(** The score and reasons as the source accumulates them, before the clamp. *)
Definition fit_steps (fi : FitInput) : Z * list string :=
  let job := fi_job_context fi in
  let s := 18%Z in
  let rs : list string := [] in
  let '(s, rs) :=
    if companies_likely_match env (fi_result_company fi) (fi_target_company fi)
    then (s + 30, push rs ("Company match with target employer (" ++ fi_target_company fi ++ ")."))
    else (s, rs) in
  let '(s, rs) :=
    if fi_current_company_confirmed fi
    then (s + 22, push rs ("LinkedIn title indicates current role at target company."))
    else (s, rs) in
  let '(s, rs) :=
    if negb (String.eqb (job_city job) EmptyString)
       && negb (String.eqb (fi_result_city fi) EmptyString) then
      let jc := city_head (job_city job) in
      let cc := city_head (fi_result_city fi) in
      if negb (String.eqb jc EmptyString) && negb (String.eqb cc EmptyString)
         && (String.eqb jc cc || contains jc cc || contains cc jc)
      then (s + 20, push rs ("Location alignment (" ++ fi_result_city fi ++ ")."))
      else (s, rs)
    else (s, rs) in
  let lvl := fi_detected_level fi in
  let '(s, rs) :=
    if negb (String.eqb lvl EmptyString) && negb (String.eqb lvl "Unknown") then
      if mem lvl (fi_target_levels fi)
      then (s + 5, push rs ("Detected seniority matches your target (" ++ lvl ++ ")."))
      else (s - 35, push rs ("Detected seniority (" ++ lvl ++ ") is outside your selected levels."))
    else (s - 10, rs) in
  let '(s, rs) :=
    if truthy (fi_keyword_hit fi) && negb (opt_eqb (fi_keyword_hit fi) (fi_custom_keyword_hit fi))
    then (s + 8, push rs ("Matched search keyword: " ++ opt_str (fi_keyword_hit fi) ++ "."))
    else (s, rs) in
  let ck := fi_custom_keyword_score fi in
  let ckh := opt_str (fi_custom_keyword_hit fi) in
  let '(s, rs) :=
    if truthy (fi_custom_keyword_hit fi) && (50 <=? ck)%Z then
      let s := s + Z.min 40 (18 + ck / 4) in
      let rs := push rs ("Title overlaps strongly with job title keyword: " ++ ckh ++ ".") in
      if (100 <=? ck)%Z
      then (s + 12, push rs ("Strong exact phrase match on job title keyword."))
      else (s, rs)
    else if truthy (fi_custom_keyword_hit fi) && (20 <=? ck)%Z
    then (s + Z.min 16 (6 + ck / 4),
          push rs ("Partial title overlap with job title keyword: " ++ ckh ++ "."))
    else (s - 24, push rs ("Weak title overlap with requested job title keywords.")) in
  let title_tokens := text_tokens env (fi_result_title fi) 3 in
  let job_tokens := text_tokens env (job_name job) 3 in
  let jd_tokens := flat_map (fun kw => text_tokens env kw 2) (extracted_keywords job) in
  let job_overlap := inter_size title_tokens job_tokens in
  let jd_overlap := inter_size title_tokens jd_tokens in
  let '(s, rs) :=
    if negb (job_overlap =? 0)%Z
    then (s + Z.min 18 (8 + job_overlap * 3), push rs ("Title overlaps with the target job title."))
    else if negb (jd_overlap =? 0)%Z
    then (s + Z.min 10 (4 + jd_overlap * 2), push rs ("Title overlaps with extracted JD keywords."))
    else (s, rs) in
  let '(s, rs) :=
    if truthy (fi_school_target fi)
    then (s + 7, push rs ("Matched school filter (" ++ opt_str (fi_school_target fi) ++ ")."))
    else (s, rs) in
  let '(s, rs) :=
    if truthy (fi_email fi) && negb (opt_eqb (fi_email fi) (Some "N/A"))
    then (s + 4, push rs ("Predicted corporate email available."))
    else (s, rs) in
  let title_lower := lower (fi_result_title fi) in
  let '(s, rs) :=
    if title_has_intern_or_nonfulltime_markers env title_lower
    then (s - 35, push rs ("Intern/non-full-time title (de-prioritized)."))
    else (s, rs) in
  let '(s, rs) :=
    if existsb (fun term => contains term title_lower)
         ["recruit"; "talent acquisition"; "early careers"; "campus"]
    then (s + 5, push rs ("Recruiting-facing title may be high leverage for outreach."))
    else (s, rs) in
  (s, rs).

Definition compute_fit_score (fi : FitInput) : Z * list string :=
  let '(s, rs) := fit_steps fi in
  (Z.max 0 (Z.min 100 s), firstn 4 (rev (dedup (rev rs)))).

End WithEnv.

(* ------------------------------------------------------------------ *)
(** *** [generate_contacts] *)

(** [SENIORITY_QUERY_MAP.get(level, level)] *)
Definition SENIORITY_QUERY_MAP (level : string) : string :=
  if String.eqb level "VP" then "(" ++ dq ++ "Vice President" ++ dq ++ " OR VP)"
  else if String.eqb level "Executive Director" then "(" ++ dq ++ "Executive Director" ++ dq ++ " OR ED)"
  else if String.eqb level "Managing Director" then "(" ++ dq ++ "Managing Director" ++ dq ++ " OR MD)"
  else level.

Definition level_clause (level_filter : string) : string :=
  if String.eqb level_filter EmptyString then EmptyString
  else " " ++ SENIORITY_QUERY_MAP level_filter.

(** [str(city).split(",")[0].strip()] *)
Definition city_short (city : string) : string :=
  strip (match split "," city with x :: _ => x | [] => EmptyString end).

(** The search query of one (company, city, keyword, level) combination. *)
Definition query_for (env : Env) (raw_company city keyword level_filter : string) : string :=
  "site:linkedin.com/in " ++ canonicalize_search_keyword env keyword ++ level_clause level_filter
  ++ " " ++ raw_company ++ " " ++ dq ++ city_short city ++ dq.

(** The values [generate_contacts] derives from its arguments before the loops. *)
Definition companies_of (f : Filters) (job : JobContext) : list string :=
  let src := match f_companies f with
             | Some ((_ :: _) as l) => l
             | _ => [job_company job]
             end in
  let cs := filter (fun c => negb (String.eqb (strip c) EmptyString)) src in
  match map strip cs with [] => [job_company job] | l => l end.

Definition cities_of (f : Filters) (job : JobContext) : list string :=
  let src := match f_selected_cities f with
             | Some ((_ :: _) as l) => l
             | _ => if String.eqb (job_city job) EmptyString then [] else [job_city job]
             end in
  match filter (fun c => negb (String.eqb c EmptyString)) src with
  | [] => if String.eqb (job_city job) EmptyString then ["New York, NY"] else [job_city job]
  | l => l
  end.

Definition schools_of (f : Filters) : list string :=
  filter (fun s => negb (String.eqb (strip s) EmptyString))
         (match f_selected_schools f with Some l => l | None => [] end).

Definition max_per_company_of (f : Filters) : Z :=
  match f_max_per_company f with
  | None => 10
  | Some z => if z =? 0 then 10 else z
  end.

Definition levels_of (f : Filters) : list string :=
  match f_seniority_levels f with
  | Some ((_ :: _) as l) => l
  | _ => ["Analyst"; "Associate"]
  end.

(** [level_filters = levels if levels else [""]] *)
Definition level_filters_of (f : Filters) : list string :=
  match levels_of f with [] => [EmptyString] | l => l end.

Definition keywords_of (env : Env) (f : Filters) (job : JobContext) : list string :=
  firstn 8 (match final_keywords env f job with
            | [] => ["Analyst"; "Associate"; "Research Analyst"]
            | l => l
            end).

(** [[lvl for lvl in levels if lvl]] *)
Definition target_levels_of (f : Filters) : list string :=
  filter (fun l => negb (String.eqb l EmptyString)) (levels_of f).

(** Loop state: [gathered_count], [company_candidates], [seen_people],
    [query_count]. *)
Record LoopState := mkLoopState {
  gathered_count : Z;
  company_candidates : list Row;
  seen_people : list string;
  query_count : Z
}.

• • • •

Look through the listing and extract every line with "split" in it.

(** [str(city).split(",")[0].strip()] *)
  strip (match split "," city with x :: _ => x | [] => EmptyString end).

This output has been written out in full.